Your assignment —
Within the records, find every line that includes the word "Require" and copy it.

Supplied information —
(* ===== verification/NetCards.v ===== *)
(** * Several cards

    The interrupt dispatch of [NetSetup] with any number of cards: the
    invariant of each ([E1000Safe]) is kept by the work of the others, because
    their registers and boxes are separate. *)

From stdpp Require Import base tactics list gmap numbers relations.
From Stdlib Require Import ZArith Lia.
From S2P Require Import Prelude Queue Buffer Ethernet Interrupts Device Handler Regs Pci E1000 E1000Rx E1000Tx E1000Init E1000Frame E1000Safe NetSetup.

Local Open Scope Z_scope.

Section cards.
Context {Q : Type → Type} {H : Type} `{QueueLaws Q} `{!UnboundedQueue Q} `{Mmio H} `{!RegLaws H}.
Context {B : Build} (translate : Z → option Z) (Hmapped : ∀ p, is_Some (translate p)).

Implicit Types (n : Nic Q) (ns : list (Nic Q)) (m : Machine Q (H := H)) (c : E1000Card Q).

Record nic_inv n m : Prop := {
  ni_tx : tx_inv (nic_card n) (view n m);
  ni_rx : rx_ok (nic_card n) (view n m);
  ni_below : ∀ i p, rx_buffers Q (nic_card n) !! i = Some p → p < next_box Q m }.

(** No register and no box in common. *)
Definition separated n n' : Prop :=
  (∀ a, card_reg (com Q (nic_card n)) a → ¬ card_reg (com Q (nic_card n')) a)
  ∧ (∀ i j p, tx_buffers Q (nic_card n) !! i = Some p → p ≠ 0 → tx_buffers Q (nic_card n') !! j ≠ Some p).

Record nics_inv ns m : Prop := {
  ns_all : ∀ i n, ns !! i = Some n → nic_inv n m;
  ns_separated : ∀ i j n n', i ≠ j → ns !! i = Some n → ns !! j = Some n' → separated n n';
  ns_boxes : ∀ p, is_Some (boxes Q m !! p) → p < next_box Q m;
  ns_next : 0 < next_box Q m;
  ns_open : q_is_closed (handler_queue Q m) = false }.

(** What a card relies on from the rest of the machine. *)
Record undisturbed n m m' : Prop := {
  un_reg : ∀ a, stores a = true → card_reg (com Q (nic_card n)) a → reg (hw Q m') a = reg (hw Q m) a;
  un_boxes : ∀ i p, tx_buffers Q (nic_card n) !! i = Some p → p ≠ 0 → boxes Q m' !! p = boxes Q m !! p;
  un_memory : ∀ p data, p < next_box Q m → rx_memory Q m !! p = Some data → length data = 2064%nat →
    ∃ data', rx_memory Q m' !! p = Some data' ∧ length data' = 2064%nat;
  un_next : next_box Q m ≤ next_box Q m';
  un_range : ∀ p, is_Some (boxes Q m' !! p) → p < next_box Q m';
  un_open : q_is_closed (handler_queue Q m') = false }.

Lemma nic_inv_undisturbed n m m' : nic_inv n m → undisturbed n m m' → nic_inv n m'.
Proof.
  intros [[[Hcom Hcur Hlr Hlb] Hlast Hst Hhead Htail [Hlive Hdis] Hrange Hnext Hsent Hpend] Hrx Hbelow] [Hreg Hbox Hmem Hle Hr Ho].
  assert (∀ r, r ∈ ring_regs → reg (hw Q m') (reg_address (com Q (nic_card n)) r)
    = reg (hw Q m) (reg_address (com Q (nic_card n)) r)) as Hring.
  { intros r Hin. apply Hreg; [by apply Hst |]. apply card_reg_address; [done |].
    by apply ring_regs_bounds. }
  assert (head (nic_card n) (view n m') = head (nic_card n) (view n m)) as Eh by (apply Hring; in_ring).
  assert (tail (nic_card n) (view n m') = tail (nic_card n) (view n m)) as Et by (apply Hring; in_ring).
  split.
  - split; rewrite ?Eh, ?Et; try done; [split | cbn in *; lia].
    + intros k p Hk Hp. cbn. rewrite (Hbox k p Hk Hp). by apply (Hlive k).
    + intros k j p Hk Hj Hp. by apply (Hdis k j p).
  - destruct Hrx as [Hcom' Hcur' Hlr' Hlb' Hlive' Hlen' Hopen']. split; try done. intros i p Hi.
    destruct (Hlive' i p Hi) as (data & Hd & Hl). apply (Hmem p data); [by apply (Hbelow i) | done | done].
  - intros i p Hi. specialize (Hbelow i p Hi). lia.
Qed.

(** The work of one card does not disturb another. *)
Lemma leaves_undisturbed n n2 m c' m' :
  separated n n2 → nic_inv n2 m → leaves (nic_card n) (view n m) c' m' →
  (∀ p, is_Some (boxes Q m' !! p) → p < next_box Q m') → q_is_closed (handler_queue Q m') = false →
  undisturbed n2 m m'.
Proof.
  intros [Hsr Hsb] [[_ _ _ _ _ [Hlive _] Hrange _ _ _] _ _] [Hreg _ _ _ Hmem Hle Hbox _] Hr Ho. split; try done.
  - intros a Ha Hc. apply Hreg; [done |]. intros Hc'. by apply (Hsr a).
  - intros i p Hi Hp. apply Hbox; [done | |].
    + apply Hrange. by eapply Hlive.
    + intros j Hj. by apply (Hsb j i p).
  - intros p data _. apply Hmem.
Qed.

Lemma leaves_separated n n2 m c' m' :
  separated n n2 → nic_inv n2 m → leaves (nic_card n) (view n m) c' m' →
  separated (nic_of c' m') n2 ∧ separated n2 (nic_of c' m').
Proof.
  intros [Hsr Hsb] [[_ _ _ _ _ [Hlive _] Hrange _ _ _] _ _] [_ Hcom _ _ _ _ _ Hbufs]. cbn in *.
  assert (∀ i j p, tx_buffers Q c' !! i = Some p → p ≠ 0 → tx_buffers Q (nic_card n2) !! j ≠ Some p) as Hdis.
  { intros i j p Hi Hp Hj. destruct (Hbufs i p Hi Hp) as [[k Hk] | Hge]; [by apply (Hsb k j p) |].
    specialize (Hrange p (Hlive j p Hj Hp)). lia. }
  split; split; cbn [nic_card nic_of]; rewrite ?Hcom.
  - done.
  - done.
  - intros a H2a H1a. by apply (Hsr a).
  - intros i j p Hi Hp Hj. by apply (Hdis j i p).
Qed.

(** One card works. *)
Lemma nics_update ns i n m c' m' :
  nics_inv ns m → ns !! i = Some n → leaves (nic_card n) (view n m) c' m' → tx_inv c' m' → rx_ok c' m' →
  nics_inv (<[i := nic_of c' m']> ns) m'.
Proof.
  intros [Hall Hsep Hb Hnx Ho] Hi Hlv Htx Hrx. pose proof (Hall i n Hi) as [Htx0 _ Hbelow].
  assert (view (nic_of c' m') m' = m') as Ev by by destruct m'.
  pose proof (ti_range _ _ Htx) as Hr'. pose proof (rx_open _ _ Hrx) as Ho'. pose proof (ti_next _ _ Htx) as Hn'.
  split; try done.
  - intros j n2 Hj. apply list_lookup_insert_Some in Hj as [(<- & <- & _) | [Hne Hj]].
    + split; rewrite ?Ev; try done. cbn [nic_card nic_of]. rewrite (lv_rx _ _ _ _ Hlv). intros k p Hk.
      specialize (Hbelow k p Hk). pose proof (lv_next _ _ _ _ Hlv) as Hle. cbn in Hle. lia.
    + eapply nic_inv_undisturbed; [by eapply Hall |].
      eapply leaves_undisturbed; [by eapply (Hsep i j) | by eapply Hall | done | done | done].
  - intros j k n1 n2 Hjk Hj Hk.
    apply list_lookup_insert_Some in Hj as [(<- & <- & _) | [Hne Hj]];
      apply list_lookup_insert_Some in Hk as [(<- & <- & _) | [Hne' Hk]]; try done; [| | by eapply (Hsep j k)].
    + by apply (leaves_separated n n2 m); [eapply (Hsep i k) | eapply Hall |].
    + by apply (leaves_separated n n1 m); [eapply (Hsep i j) | eapply Hall |].
Qed.

(** ** Dispatching an interrupt *)

(** Every card's interrupt handler has run, once, in the order of the list,
    each with its own rings on the machine the one before it left. *)
Inductive served : list (Nic Q) → Machine Q (H := H) → list (Nic Q) → Machine Q (H := H) → Prop :=
  | served_none m : served [] m [] m
  | served_card n ns m c m1 ns' m' :
      E1000.handle_interrupt Q translate (nic_card n) (view n m) = Done (m1, c) →
      served ns m1 ns' m' →
      served (n :: ns) m (nic_of c m1 :: ns') m'.

(** One card's handler returns and keeps the invariant of all. *)
Lemma serve_card ns i n m :
  nics_inv ns m → ns !! i = Some n →
  ∃ c m', E1000.handle_interrupt Q translate (nic_card n) (view n m) = Done (m', c)
    ∧ nics_inv (<[i := nic_of c m']> ns) m' ∧ card_id Q c = card_id Q (nic_card n).
Proof.
  intros Hns Hi. destruct (ns_all _ _ Hns i n Hi) as [Htx Hrx _].
  destruct (interrupt_inv translate Hmapped _ _ Htx Hrx) as (c' & m' & Hr & Htx' & Hrx' & Hlv).
  exists c', m'. split; [done |]. split; [by eapply nics_update | apply (lv_id _ _ _ _ Hlv)].
Qed.

(** The dispatch serves the cards. *)
Lemma run_nics pre todo m :
  nics_inv (pre ++ todo) m →
  ∃ todo' m', for_mut (run_nic Q translate) todo m = Done (m', todo') ∧ served todo m todo' m'
    ∧ nics_inv (pre ++ todo') m'
    ∧ map (λ n, card_id Q (nic_card n)) todo' = map (λ n, card_id Q (nic_card n)) todo.
Proof.
  revert pre m. induction todo as [| n todo IH]; intros pre m Hns; cbn [for_mut].
  { exists [], m. split; [done |]. split; [constructor | done]. }
  destruct (serve_card (pre ++ n :: todo) (length pre) n m Hns) as (c & m1 & Hr & Hns1 & Hid).
  { apply list_lookup_middle. done. }
  erewrite M_bind_run by (unfold run_nic, handles_interrupt; cbn [Z.eqb Pos.eqb]; rewrite Hr; reflexivity).
  rewrite insert_app_r_alt, Nat.sub_diag in Hns1 by lia. cbn in Hns1.
  rewrite cons_middle, app_assoc in Hns1. destruct (IH _ _ Hns1) as (todo' & m' & Hr' & Hs' & Hns' & Hids).
  rewrite (M_bind_run _ _ _ _ _ Hr'). exists (nic_of c m1 :: todo'), m'. split; [done |].
  split; [by econstructor |]. rewrite <- app_assoc in Hns'. cbn. by rewrite Hid, Hids.
Qed.

Lemma served_det ns m ns1 m1 ns2 m2 : served ns m ns1 m1 → served ns m ns2 m2 → ns1 = ns2 ∧ m1 = m2.
Proof.
  intros Hs. revert ns2 m2. induction Hs as [m | n ns m c m1 ns' m' Hr _ IH]; intros ns2 m2 Hs2; inversion Hs2; subst; [done |].
  match goal with He : E1000.handle_interrupt _ _ _ _ = Done _ |- _ => rewrite Hr in He; injection He as <- <- end.
  match goal with Ht : served ns _ _ _ |- _ => by destruct (IH _ _ Ht) as [-> ->] end.
Qed.

Lemma served_inv ns m ns' m' : served ns m ns' m' → nics_inv ns m → nics_inv ns' m'.
Proof.
  intros Hs Hns. destruct (run_nics [] ns m Hns) as (ns1 & m1 & _ & Hs1 & Hns1 & _).
  by destruct (served_det _ _ _ _ _ _ Hs Hs1) as [-> ->].
Qed.

(** ** Any course of events *)

(** The cards get an interrupt, one after the other; or something happens at
    one card, which only it notices. *)
Inductive net_step : list (Nic Q) * Machine Q (H := H) → list (Nic Q) * Machine Q (H := H) → Prop :=
  | net_interrupt ns m ns' m' :
      served ns m ns' m' → net_step (ns, m) (ns', m')
  | net_card ns m i n c' m' :
      ns !! i = Some n → step translate (nic_card n, view n m) (c', m') →
      (∀ a, stores a = true → ¬ card_reg (com Q (nic_card n)) a → reg (hw Q m') a = reg (hw Q m) a) →
      net_step (ns, m) (<[i := nic_of c' m']> ns, m').

Lemma net_step_inv s s' : net_step s s' → nics_inv s.1 s.2 → nics_inv s'.1 s'.2.
Proof.
  intros Hs Hns. destruct Hs as [ns m ns' m' Hr | ns m i n c' m' Hi Hst Hregs]; cbn [fst snd] in *.
  - by eapply served_inv.
  - destruct (ns_all _ _ Hns i n Hi) as [Htx Hrx _].
    destruct (driver_step_inv translate Hmapped _ _ Hst (conj Htx Hrx)) as [Htx' Hrx'].
    pose proof (step_leaves translate Hmapped _ _ Hst Htx Hrx Hregs) as Hlv. by eapply nics_update.
Qed.

Lemma net_steps_inv s s' : rtc net_step s s' → nics_inv s.1 s.2 → nics_inv s'.1 s'.2.
Proof. induction 1; eauto using net_step_inv. Qed.

End cards.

Answer space —
From stdpp Require Import base tactics list gmap numbers relations.
From Stdlib Require Import ZArith Lia.
From S2P Require Import Prelude Queue Buffer Ethernet Interrupts Device Handler Regs Pci E1000 E1000Rx E1000Tx E1000Init E1000Frame E1000Safe NetSetup.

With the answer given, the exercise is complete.